It is Monday, Oct. 3, and we are now in the post-Ian era of Florida history. Thirty years ago, Hurricane Andrew and its Category 5 wind field irrevocably changed the face of South Florida, left a decade-long impact on the state’s built environment, it’s native habitat, its public policy, and the domestic insurance market.
Now Hurricane Ian — with its Cat 4 coastal destruction, colossal deadly storm surge, river-swelling rain and flood-soaked inland towns — has a cleaved a new Florida map. It will undoubtedly leave a similar mark on everything else.
WHAT WE’RE WATCHING
Paradise lost: In Fort Myers Beach, survivors cut off from civilization who have seen little government aid, started leaving on foot Sunday to find water, food and shelter in mainland Florida. In Matlacha, the artsy fishing village on Pine Island in Lee County, many of the colorful cottages, boutiques and restaurants are gone or battered, swallowed by surge or broken by wind. Boats were flung into yards; homes flung into water and the countless slash pines, that inspired the island’s name, are sheared away, opening the shady island to the harsh sky.
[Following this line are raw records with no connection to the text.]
(** * Invoice-Assistant: the document reconciliation engine

    A shallow embedding of the server-side services of the repository
    (PairingService, SortingService, AnomalyDetector, AIService's retry
    loop, the BatchProcessor, the file names of PackageService, the
    cache of MemoryManager and the checks of FileService) together with
    the properties proved about them.

    Modelling conventions.
    - A JavaScript [number] that holds money is an exact rational ([Q]);
      a number that holds a count, a score or a time value is an integer
      ([Z]).
    - A JavaScript string is a [string] of UTF-8 bytes.  [toLowerCase]
      acts on the ASCII letters and leaves every other byte unchanged
      (which is what it does on CJK text).
    - A [Date] built by [new Date(y, m, d)] is the local midnight of that
      civil day.  The host time zone is taken to have a constant offset
      from UTC, so the offset cancels in every difference and comparison
      the services compute; [getTime] is the number of milliseconds of
      local time since 1970-01-01.
    - [new Date().getFullYear()] is the parameter [currentYear].
    - [Array.prototype.sort] is the stable sort the language standard
      requires; it is embedded as a stable insertion sort driven by the
      sign of the comparator.
    - [Set<string>] is a [gset string], a [Map<string, string>] that is
      only read by key is a [gmap string string], and a [Map] whose
      iteration order is observable is an association list kept in
      insertion order. *)

From Stdlib Require Import ZArith QArith Qabs Qround String Ascii List DecimalString.
From stdpp Require Import gmap strings list sorting.

Local Open Scope Z_scope.

(** ** JavaScript primitives used by the services *)
Module JS.

Definition isDigit (c : ascii) : bool :=
  let n := N_of_ascii c in (48 <=? n)%N && (n <=? 57)%N.

(** The longest prefix of decimal digits of [s], and what follows it. *)
Fixpoint splitDigits (s : string) : string * string :=
  match s with
  | EmptyString => (EmptyString, EmptyString)
  | String c r =>
      if isDigit c
      then let '(d, e) := splitDigits r in (String c d, e)
      else (EmptyString, s)
  end.

(** [Number(s)] for a string of decimal digits. *)
Definition Number (s : string) : Z :=
  fold_left (fun acc c => 10 * acc + (Z.of_N (N_of_ascii c) - 48))
            (list_ascii_of_string s) 0.

Definition lengthBetween (lo hi : nat) (s : string) : bool :=
  (lo <=? String.length s)%nat && (String.length s <=? hi)%nat.

Definition isEmpty (s : string) : bool :=
  match s with EmptyString => true | _ => false end.

(** A string is truthy when it is not empty. *)
Definition truthy (s : string) : bool := negb (isEmpty s).

Definition lowerAscii (c : ascii) : ascii :=
  let n := N_of_ascii c in
  if (65 <=? n)%N && (n <=? 90)%N then ascii_of_N (n + 32) else c.

Fixpoint toLowerCase (s : string) : string :=
  match s with
  | EmptyString => EmptyString
  | String c r => String (lowerAscii c) (toLowerCase r)
  end.

(** [s.includes(sub)] *)
Fixpoint includes (s sub : string) : bool :=
  String.prefix sub s ||
  match s with
  | EmptyString => false
  | String _ r => includes r sub
  end.

(** [parts.join(sep)] *)
Fixpoint join (sep : string) (parts : list string) : string :=
  match parts with
  | [] => EmptyString
  | [p] => p
  | p :: rest => String.append p (String.append sep (join sep rest))
  end.

(** [String(n)] for an integer. *)
Definition ofInt (n : Z) : string := NilZero.string_of_int (Z.to_int n).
In Naples, Ian’s storm surge destroyed the east side of the only historically Black neighborhood in town, leaving its future uncertain. On Sanibel Island, one close-knit retirement community considered “paradise” by some is gone, “along with my retirement plan,” said one resident.
In the inland counties of Southwest Florida, a dangerously engorged Peace River collapsed a bridge, trapped residents in homes and destroyed businesses in DeSoto County. And in Central Florida, Hurricane Ian’s rains swamped lakes, submerged streets, and forced dramatic rescues of motorists trapped in their cars.
At least 85 “Deceased:” Thousands of people caught in the rapidly-rising waters remain unaccounted for as search and rescue teams continued to ride street-to-street in all-terrain vehicles or by foot looking for survivors. Other teams, with cadaver-sniffing dogs, searched for the deceased.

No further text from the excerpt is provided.